What we tend to talk about less is being happy with the jobs we ultimately select. The luckiest among us are happy during most of our working lives. I consider myself one of those people. I wish I could say that was by design, but it's not. It's a bit of luck and bit of learning along the way.
Over the holidays a friend sent on this article from Vox: The social science guide to picking a career you'll love. I'd just left a longterm gig and this article detailed, far better than I can, exactly why. The article details not how to get a job, but what about a job makes ones happy holding it.
I encourage students and those pondering a job change to read the entire article, but I want to comment on a few of its points with regard to the the geospatial industry.
1) Don’t worry too much about the salary
Yes, when you are starting out or growing your family getting enough money for rent and daycare are key. But at some point quality of life take precedence. High paying jobs can indeed make you miserable while those that barely cover transportation to and from the job can be incredibly rewarding. This is easy to say in retrospect, but hard to imagine when the two kinds of offers come in.

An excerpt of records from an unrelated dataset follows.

(** * multiexchangefutures: futures trading wrappers over exchange SDKs

    A shallow embedding of the decision logic of
    [BinanceFutures.py], [OKXFutures.py], [ByBitFutures.py] and
    [BitGetFutures.py]: precision from step strings, ceiling rounding,
    position sizing, trading-mode resolution and the life cycle of
    protective orders.

    Python values are modelled as follows.
    - [str] is [string] (a byte sequence); [str.upper] acts on ASCII letters.
    - [int] is [Z].
    - [float] is a parameter of the development (class [PyFloat]) with two
      instances: [binary64], IEEE 754 double precision as CPython computes
      it, built on the standard library's [SpecFloat]; and [exact], the
      rational numbers, that is the same program with rounding-free
      arithmetic.
    - a raised exception is the [Raise] case of [result].
    - a [dict] read from an SDK is a record; a key that may be absent is an
      [option] field.  Strings that an SDK gives for numbers
      ([float(f['notional'])], [float(data['price'])]) stand as the number
      read.
    - the python-binance client is a state threaded through the calls: the
      answers to the read requests, the book of open orders and the log of
      the requests sent.  The exchange accepts every order, gives it the
      next free id, and refuses to cancel an order it does not know. *)

From Stdlib Require Import ZArith QArith Qround Qabs List String Ascii Bool Lia Lqa.
From Stdlib Require Import SpecFloat.
From Stdlib Require Import Sorting.Sorted Sorting.Permutation.
Import ListNotations.

Local Open Scope string_scope.
Local Open Scope Z_scope.
Local Open Scope list_scope.

(** ** Exceptions *)

(** The reasons for which the modelled code raises [ValueError]. *)
Inductive value_error : Type :=
| SymbolNotFound          (* "Symbol ... not found in get_trading_symbols()" *)
| BelowMinNotional        (* "Calculated quantity is below the minimum notional value" *)
| BadPrice                (* "Price is 0 or negative", "Bad price for ...", "Current price is 0 or invalid" *)
| NaNToInteger.           (* math.ceil(nan): "cannot convert float NaN to integer" *)

Inductive exn : Type :=
| ValueError (why : value_error)
| ZeroDivisionError
| OverflowError
| KeyError (key : string)
| OkxAPIException
| ClientError (code : Z).   (* any other exception raised by an SDK client *)

Inductive result (A : Type) : Type :=
| Ok (a : A)
| Raise (e : exn).
Arguments Ok {A} a.
Arguments Raise {A} e.

Definition rbind {A B} (r : result A) (k : A -> result B) : result B :=
  match r with
  | Ok a => k a
  | Raise e => Raise e
  end.

Declare Scope result_scope.
Delimit Scope result_scope with res.
Notation "x <- r ;; k" := (rbind r (fun x => k))
  (at level 61, r at next level, right associativity) : result_scope.

(** ** Python strings *)

Module PyStr.

(** [len(s)] *)
Definition len (s : string) : Z := Z.of_nat (String.length s).

(** [s.upper()], on ASCII letters. *)
Definition upper_char (c : ascii) : ascii :=
  let n := nat_of_ascii c in
  if (Nat.leb 97 n && Nat.leb n 122)%bool then ascii_of_nat (n - 32) else c.

Fixpoint upper (s : string) : string :=
  match s with
  | EmptyString => EmptyString
  | String c s' => String (upper_char c) (upper s')
  end.

(** [s.rstrip(c)] for a one-character argument: drop the longest suffix
    made of [c] only. *)
Fixpoint rstrip (c : ascii) (s : string) : string :=
  match s with
  | EmptyString => EmptyString
  | String a s' =>
      match rstrip c s' with
      | EmptyString => if Ascii.eqb a c then EmptyString else String a EmptyString
      | r => String a r
      end
  end.

(** [c in s] *)
Fixpoint contains (c : ascii) (s : string) : bool :=
  match s with
  | EmptyString => false
  | String a s' => if Ascii.eqb a c then true else contains c s'
  end.

(** [s.split(c)]: the pieces between the occurrences of [c]; never empty. *)
Fixpoint split (c : ascii) (s : string) : list string :=
  match s with
  | EmptyString => [EmptyString]
  | String a s' =>
      if Ascii.eqb a c then EmptyString :: split c s'
      else match split c s' with
           | p :: ps => String a p :: ps
           | [] => [String a EmptyString]
           end
  end.

End PyStr.

(** ** Python floats *)

(** The operations of [float] (and of [int] where they meet) that the
    modelled code uses.  [float_of_int] is the implicit conversion of an
    [int] operand in mixed arithmetic; [int_truediv] is [/] on two [int]s. *)
Class PyFloat (F : Type) : Type := {
  float_of_int : Z -> result F;
  fmul : F -> F -> F;
  fdiv : F -> F -> result F;
  flt : F -> F -> bool;
  fle : F -> F -> bool;
  fzero : F;
  math_ceil : F -> result Z;
  int_truediv : Z -> Z -> result F
}.

(** *** IEEE 754 binary64, as in CPython *)

Module B64.

Definition prec : Z := 53.
Definition emax : Z := 1024.

Definition float : Type := spec_float.

Definition is_nan (x : float) : bool :=
  match x with S754_nan => true | _ => false end.

Definition is_zero (x : float) : bool :=
  match x with S754_zero _ => true | _ => false end.

(** [float(n)]: round to nearest, ties to even; too large an [int]
    raises [OverflowError]. *)
Definition of_int (n : Z) : result float :=
  match binary_normalize prec emax n 0 false with
  | S754_infinity _ => Raise OverflowError
  | x => Ok x
  end.

Definition mul (x y : float) : float := SFmul prec emax x y.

2) Don’t follow your interests
I like geography and GIS and ended up involved in both. But I don't do them so much as I research and write about them. I ended up studying geography and GIS and later, writing about them, by chance. My plan before and during college was to be a chemist. So, while I'd not go so far as to avoiding following your interests, I'd simply say: do follow your interests, but so with the most open mind possible. Many of the jobs I enjoyed so much did not exist when I was in school! As Dad put it, "keep all your options open!"
8) Have control over what exactly you do
Having freedom to determine the "what when and how" of what you do is key to one's quality of life. I know some companies require even the most diligent works to punch in and out and eschew working from home. I know I couldn't be happy at those organizations. I have, and encourage everyone to prove your diligence and thus earn the trust that leads to that kind of day to day freedom. After being at my very first real job for about a year and a half, I convinced my boss that I could teach a course at a university 35 miles away twice a week and still do my 40 hours of required lab work. I"m sure it was my track record to that point that led him to even consider the option. It was tough and awesome and I was lucky to be at a company that made it possible.
11) Finally, don’t assume finding the perfect job is going to be easy
Finding a good job, let along the perfect one, is hard work. And, to make it harder, once you start the job, many aspects of it change! In fact, the aspects that change are almost all on the Vox article's list: your salary, your interests, the difficulty of the job, the significance of the job (to you and the world), the variety of tasks, the feedback, your tasks and goals, your control of the "what when and how" of the job, the status of the people you like (they leave sometimes…), what you're good at…
The Bottom Line
Finding the perfect job, or crafting the one you have to be closer to perfect, takes a long term commitment. It means learning from each job you have.